There are exceptions to the rule that liquids don’t fill us up. After all, breast milk is both food and drink to a baby. Some liquids – soup being the prime example – are actually even more filling for most people than solid food. The thickness or viscosity of a liquid seems to be important for whether it is filling or not. The more viscous a liquid is, the more it suppresses hunger.21 Our beliefs about different liquids may also affect how much satisfaction they bring us. Soup has a long-standing reputation as satisfying – something that nourishes us and feeds us, body and soul. A cold, fizzy drink, by contrast, has no such nourishing connotations.

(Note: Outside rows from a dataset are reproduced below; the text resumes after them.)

(** X2. A successful [gt911_init]: when the bus can be set up and the ten
    register reads succeed, the driver is initialised, [product_id] holds
    the four identification bytes and a terminating zero, [max_x] and
    [max_y] are the values of the resolution registers read low byte
    first, and the transactions issued are exactly the ten register reads
    of [gt911_init_registers], in that order (twenty transactions: the
    first identification byte is read twice, once as a probe). *)
Theorem gt911_init_reads_identity :
  forall (bus : i2c_bus) (actual_baudrate : Z) (w : gt911_world)
         (p0 p1 p2 p3 vendor xl xh yl yh : Z),
    initialized (gt911_dev w) = false ->
    actual_baudrate <> 0 ->
    length (product_id (gt911_dev w)) = 5%nat ->
    reads_as bus GT911_REG_PRODUCT_ID1 p0 ->
    reads_as bus (GT911_REG_PRODUCT_ID1 + 1) p1 ->
    reads_as bus (GT911_REG_PRODUCT_ID1 + 2) p2 ->
    reads_as bus (GT911_REG_PRODUCT_ID1 + 3) p3 ->
    reads_as bus GT911_REG_VENDOR_ID vendor ->
    reads_as bus GT911_REG_X_RES_L xl ->
    reads_as bus GT911_REG_X_RES_H xh ->
    reads_as bus GT911_REG_Y_RES_L yl ->
    reads_as bus GT911_REG_Y_RES_H yh ->
    let r := gt911_init bus actual_baudrate w in
    fst r = true /\
    gt911_dev (snd r)
      = {| initialized := true; product_id := [p0; p1; p2; p3; 0];
           max_x := xl + 256 * xh; max_y := yl + 256 * yh;
           i2c_addr := i2c_addr (gt911_dev w) |} /\
    length (new_calls w (snd r)) = 20%nat /\
    new_calls w (snd r)
      = flat_map (reg_read_calls (i2c_addr (gt911_dev w)))
          [GT911_REG_PRODUCT_ID1;
           GT911_REG_PRODUCT_ID1; GT911_REG_PRODUCT_ID1 + 1;
           GT911_REG_PRODUCT_ID1 + 2; GT911_REG_PRODUCT_ID1 + 3;
           GT911_REG_VENDOR_ID;
           GT911_REG_X_RES_L; GT911_REG_X_RES_H;
           GT911_REG_Y_RES_L; GT911_REG_Y_RES_H].
Proof.
  intros bus baud w p0 p1 p2 p3 vendor xl xh yl yh
         Hinit Hbaud Hlen H0 H1 H2 H3 Hv Hxl Hxh Hyl Hyh r. subst r.
  pose proof (reads_as_byte _ _ _ Hxl). pose proof (reads_as_byte _ _ _ Hxh).
  pose proof (reads_as_byte _ _ _ Hyl). pose proof (reads_as_byte _ _ _ Hyh).
  set (a := i2c_addr (gt911_dev w)).
  assert (Hrun : wp (gt911_init bus baud)
            (fun ok w' =>
               ok = true /\
               gt911_dev w'
                 = {| initialized := true; product_id := [p0; p1; p2; p3; 0];
                      max_x := xl + 256 * xh; max_y := yl + 256 * yh;
                      i2c_addr := a |} /\
               exists calls, i2c_log w' = i2c_log w ++ calls /\
                             length calls = 20%nat /\
                             calls = gt911_init_reads a) w).
  { unfold gt911_init, gt911_i2c_init. run_state. rewrite Hinit.
    apply wp_bind. unfold wp at 1.
    destruct (Z.eqb_spec baud 0) as [E | _]; [contradiction |].
    cbn [ret fst snd negb].
    run_read H0.
    change (Z.to_nat GT911_PRODUCT_ID_LEN) with 4%nat.
    cbn [read_product_id].
    change (GT911_REG_PRODUCT_ID1 + 0) with GT911_REG_PRODUCT_ID1.
    change (0 + 1) with 1. change (1 + 1) with 2. change (2 + 1) with 3.
    change (Z.to_nat 0) with 0%nat. change (Z.to_nat 1) with 1%nat.
    change (Z.to_nat 2) with 2%nat. change (Z.to_nat 3) with 3%nat.
    apply wp_bind.
    run_read H0. run_state. run_state.
    run_read H1. run_state. run_state.
    run_read H2. run_state. run_state.
    run_read H3. run_state. run_state.
    unfold wp at 1. cbn [ret fst snd negb].
    run_state. run_state.
    run_read Hv.
    run_read Hxl. run_state. run_state.
    run_read Hxh. run_state. run_state.
    run_read Hyl. run_state. run_state.
    run_read Hyh. run_state. run_state.
    run_state. run_state.
    apply wp_ret. split; [reflexivity |]. split.
    - rewrite (product_id_stored _ p0 p1 p2 p3 Hlen).
      rewrite !le16_bytes by assumption. reflexivity.
    - eexists. split; [rewrite <- !app_assoc; reflexivity |].
      split; reflexivity. }
  unfold wp in Hrun.
  destruct Hrun as [Hok [Hdev [calls [Hlog [Hcount Hcalls]]]]].
  split; [exact Hok |]. split; [exact Hdev |].
  rewrite (new_calls_log_calls _ _ _ Hlog).
  split; [exact Hcount | exact Hcalls].
Qed.

(** ** More on [gt911_read_touch] *)

(** X3. A single-touch read puts each coordinate together from its two
    registers, low byte first: x = X_L + 256 * X_H and y = Y_L + 256 * Y_H,
    whatever position was persisted before; the result is reported as
    pressed and persisted. *)
Theorem gt911_read_touch_little_endian :
  forall (bus : i2c_bus) (w : gt911_world) (s xl xh yl yh : Z),
    initialized (gt911_dev w) = true ->
    reads_as bus GT911_REG_STATUS s ->
    status_point_count s = 1 ->
    reads_as bus GT911_REG_PT1_X_L xl ->
    reads_as bus GT911_REG_PT1_X_H xh ->
    reads_as bus GT911_REG_PT1_Y_L yl ->
    reads_as bus GT911_REG_PT1_Y_H yh ->
    let r := gt911_read_touch bus w in
    fst r = Some {| ts_x := xl + 256 * xh; ts_y := yl + 256 * yh;
                    ts_pressed := true |} /\
    last_x (snd r) = xl + 256 * xh /\
    last_y (snd r) = yl + 256 * yh.
Proof.
  intros bus w s xl xh yl yh Hinit Hs Hcount Hxl Hxh Hyl Hyh r. subst r.
  pose proof (reads_as_byte _ _ _ Hxl). pose proof (reads_as_byte _ _ _ Hxh).
  pose proof (reads_as_byte _ _ _ Hyl). pose proof (reads_as_byte _ _ _ Hyh).
  rewrite (gt911_read_touch_single bus w s xl xh yl yh
             Hinit Hs Hcount Hxl Hxh Hyl Hyh).
  cbn [fst snd last_x last_y]. rewrite !le16_bytes by assumption.
  repeat split; reflexivity.
Qed.

(** X3 on the controller that reports one point at (356,200). *)
Lemma gt911_read_touch_little_endian_witness :
  fst (gt911_read_touch (gt911_device far_touch_regs 3) gt911_ready)
  = Some {| ts_x := 0x64 + 256 * 0x01; ts_y := 0xC8 + 256 * 0x00;
            ts_pressed := true |}.
Proof.
  apply (gt911_read_touch_little_endian
           (gt911_device far_touch_regs 3) gt911_ready 0x81
           0x64 0x01 0xC8 0x00 eq_refl
           (gt911_device_reads_as far_touch_regs 3 GT911_REG_STATUS
              ltac:(in_range))
           eq_refl
           (gt911_device_reads_as far_touch_regs 3 GT911_REG_PT1_X_L
              ltac:(in_range))
           (gt911_device_reads_as far_touch_regs 3 GT911_REG_PT1_X_H
              ltac:(in_range))
           (gt911_device_reads_as far_touch_regs 3 GT911_REG_PT1_Y_L
              ltac:(in_range))
           (gt911_device_reads_as far_touch_regs 3 GT911_REG_PT1_Y_H
              ltac:(in_range))).
Defined.

(** Facts about the persisted position along a run, from the frames of the
    steps taken so far. *)
Ltac range_facts :=
  repeat match goal with
         | H : forall v, Some ?d = Some v -> _ |- _ =>
             specialize (H d eq_refl)
         | H : init_frame _ _ |- _ =>
             destruct H as [? [? _]]
         | H : position_in_range _ |- _ =>
             destruct H as [? ?]
         end;
  cbn [last_x last_y] in *.

(** Every [uint16] value in sight is in range. *)
Ltac uint16_facts :=
  repeat match goal with
         | |- context [uint16 ?z] =>
             pose proof (uint16_range z);
             generalize dependent (uint16 z); intros
         | H : context [uint16 ?z] |- _ =>
             pose proof (uint16_range z);
             generalize dependent (uint16 z); intros
         end.

Ltac range_exit :=
  apply wp_ret; range_facts;
  split;
  [ unfold position_in_range; cbn [last_x last_y]; uint16_facts; lia
  | first [ discriminate
          | let s := fresh "s" in
            let E := fresh "E" in
            intros s E; injection E as <-; cbn [ts_x ts_y];
            uint16_facts; lia ] ].

(** X4. The persisted position stays a pair of 16-bit values through any
    call of [gt911_read_touch], successful or not, and every sample the call
    returns has both coordinates in 0..65535. *)
Theorem gt911_read_touch_keeps_range :
  forall (bus : i2c_bus) (w : gt911_world),
    position_in_range w ->
    let r := gt911_read_touch bus w in
    position_in_range (snd r) /\
    (forall s, fst r = Some s ->
               0 <= ts_x s < 65536 /\ 0 <= ts_y s < 65536).
Proof.
  intros bus w Hr r. subst r.
  change (wp (gt911_read_touch bus)
            (fun r w' => position_in_range w' /\
                         (forall s, r = Some s ->
                                    0 <= ts_x s < 65536 /\
                                    0 <= ts_y s < 65536)) w).
  unfold gt911_read_touch. wp_state.
  destruct (initialized (gt911_dev w)); cbn [negb]; [| range_exit].
  apply wp_bind, wp_read_byte_frame. intros [s |] w1 _ Hf1 _; [| range_exit].
  apply wp_bind, wp_clear_guard. intros w2 _ Hx2 Hy2.
  assert (Hr2 : position_in_range w2)
    by (range_facts; unfold position_in_range; lia).
  clear Hr Hf1 Hx2 Hy2.
  destruct (_ =? 1).
  - apply wp_bind, wp_read_byte_frame.
    intros [d1 |] w3 _ Hf3 Hv3; [| range_exit].
    wp_state.
    apply wp_bind, wp_read_byte_frame.
    intros [d2 |] w4 _ Hf4 Hv4; [| range_exit].
    wp_state. wp_state.
    apply wp_bind, wp_read_byte_frame.
    intros [d3 |] w5 _ Hf5 Hv5; [| range_exit].
    wp_state.
    apply wp_bind, wp_read_byte_frame.
    intros [d4 |] w6 _ Hf6 Hv6; [| range_exit].
    wp_state. wp_state. wp_state. wp_state.
    range_exit.
  - wp_state. wp_state. range_exit.
Qed.

Lemma gt911_read_touch_keeps_range_witness :
  position_in_range
    (snd (gt911_read_touch (gt911_device far_touch_regs 3) gt911_ready)).
Proof.
  apply (gt911_read_touch_keeps_range (gt911_device far_touch_regs 3)
           gt911_ready).
  split; vm_compute; intuition discriminate.
Defined.

(** ** [gt911_i2c_write_reg] *)

(** X5. [gt911_i2c_write_reg] refuses a null buffer, an empty payload and a
    payload of more than 30 bytes (the 32-byte buffer less the two address
    bytes) without touching the bus or the state. Otherwise it issues
    exactly one write with STOP whose payload is the register address, high
    byte first, followed by the first [len] bytes of the data, [len + 2]
    bytes in all, and it succeeds exactly when the bus returns a positive
    count. *)
Theorem gt911_i2c_write_reg_bounds :
  forall (bus : i2c_bus) (reg : Z) (data : option (list Z)) (len : Z)
         (w : gt911_world),
    let r := gt911_i2c_write_reg bus reg data len w in
    (data = None \/ len = 0 \/ 30 < len -> r = (false, w)) /\
    (forall bytes,
        data = Some bytes -> 0 < len <= 30 ->
        len <= Z.of_nat (length bytes) ->
        let payload := [Z.land (Z.shiftr reg 8) 0xFF; Z.land reg 0xFF]
                         ++ firstn (Z.to_nat len) bytes in
        let call := I2cWrite (i2c_addr (gt911_dev w)) payload false in
        snd r = log_calls w [call] /\
        Z.of_nat (length payload) = len + 2 /\
        fst r = (0 <? i2c_ret (bus (i2c_log w) call))).
Proof.
  intros bus reg data len w r. subst r. unfold gt911_i2c_write_reg. split.
  - intros [-> | [-> | Hlong]]; [reflexivity | destruct data; reflexivity |].
    destruct data as [bytes |]; [| reflexivity].
    destruct (Z.eqb_spec len 0); [reflexivity |].
    rewrite Z.gtb_ltb. destruct (Z.ltb_spec 32 (len + 2)); [reflexivity | lia].
  - intros bytes Hdata Hlen Hbytes. subst data.
    set (payload := [Z.land (Z.shiftr reg 8) 255; Z.land reg 255]
                      ++ firstn (Z.to_nat len) bytes).
    set (call := I2cWrite (i2c_addr (gt911_dev w)) payload false).
    destruct (Z.eqb_spec len 0); [lia |].
    rewrite Z.gtb_ltb. destruct (Z.ltb_spec 32 (len + 2)); [lia |].
    unfold bind, get_dev, i2c_write_blocking, i2c_transact, ret.
    cbn [fst snd].
    split; [reflexivity |]. split; [| apply Z.gtb_ltb].
    subst payload. rewrite length_app, firstn_length_le by lia.
    cbn [length]. lia.
Qed.

Lemma gt911_i2c_write_reg_bounds_witness :
  gt911_i2c_write_reg (gt911_device touch_regs 3) GT911_REG_STATUS
    (Some (repeat 0 31)) 31 gt911_ready = (false, gt911_ready) /\
  new_calls gt911_ready
    (snd (gt911_i2c_write_reg (gt911_device touch_regs 3) 0x8040
            (Some [0x05; 0x06; 0x07]) 2 gt911_ready))
  = [I2cWrite GT911_I2C_ADDR [0x80; 0x40; 0x05; 0x06] false].
Proof.
  split.
  - apply (proj1 (gt911_i2c_write_reg_bounds (gt911_device touch_regs 3)
                    GT911_REG_STATUS (Some (repeat 0 31)) 31 gt911_ready)).
    right. right. reflexivity.
  - rewrite (proj1 (proj2 (gt911_i2c_write_reg_bounds
                             (gt911_device touch_regs 3) 0x8040
                             (Some [0x05; 0x06; 0x07]) 2 gt911_ready)
                      [0x05; 0x06; 0x07] eq_refl
                      ltac:(vm_compute; intuition discriminate)
                      ltac:(vm_compute; discriminate))).
    reflexivity.
Defined.

(** X6. The direct three-byte send of [gt911_clear_status] is the same
    transaction, and leaves the same state, as the wrapped call
    [gt911_i2c_write_reg(GT911_REG_STATUS, &clear_data, 1)] that the source
    keeps as its first method; only the result of the write is dropped. *)
Theorem gt911_clear_status_is_write_reg :
  forall (bus : i2c_bus) (w : gt911_world),
    snd (gt911_clear_status bus w)
    = snd (gt911_i2c_write_reg bus GT911_REG_STATUS (Some [0x00]) 1 w) /\
    new_calls w (snd (gt911_clear_status bus w))
    = [I2cWrite (i2c_addr (gt911_dev w)) [0x81; 0x4E; 0x00] false].
Proof.
  intros bus w. split; [reflexivity |].
  rewrite gt911_clear_status_eq. cbn [snd].
  apply new_calls_log_calls. reflexivity.
Qed.

(** ** The input bridge *)

Lemma gt911_read_touch_uninit (bus : i2c_bus) (w : gt911_world) :
  initialized (gt911_dev w) = false ->
  gt911_read_touch bus w = (None, w).
Proof.
  intros H. unfold gt911_read_touch, bind, get_dev. rewrite H. reflexivity.
Qed.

The rise of highly marketed calorie-filled drinks is a big part of why our energy balance – calories in and calories out – is so out of sync. The average BMI of the US population has been increasing for over 250 years but it only took a sudden sharp turn upwards in the mid to late 1970s. This was the same moment when the daily energy gained from beverages suddenly increased – from 2.8 per cent of all energy to 7 per cent for the average person. Correlation is not causation, but the timing supports an association between rising beverage intake and rising obesity. The correlation between a sudden growth in consumption of caloric drinks and increasing BMI maps onto the whole population, across all ages and ethnic groups.22

Mainstream opinion will – charmingly – tell a person that if he or she is fat, the reason must be a lack of willpower. But the example of calorie-laden drinks shows once again that obesity cannot simply be attributed to individual laziness or greed. Around forty years ago, companies began marketing a completely new set of drinks to American and European consumers. Another couple of decades on and these novel liquids were travelling the world and becoming ever larger. In 2015, Starbucks marketed a cinnamon-roll-flavoured frappuccino that contained twenty teaspoons of sugar (102 grams) in a single serving. In some ways, the surprise is not that two-thirds of the population in the UK and US are overweight or obese; but that one-third of the population are not.23

Yet we live in a culture that says that despite all this sugar being pumped into our drinks, we are not allowed to be fat. This is one of the cruellest aspects of our current food culture. There is a huge mismatch between the availability of foods and drinks and the way we talk about the people who consume the most everyday and easily available items.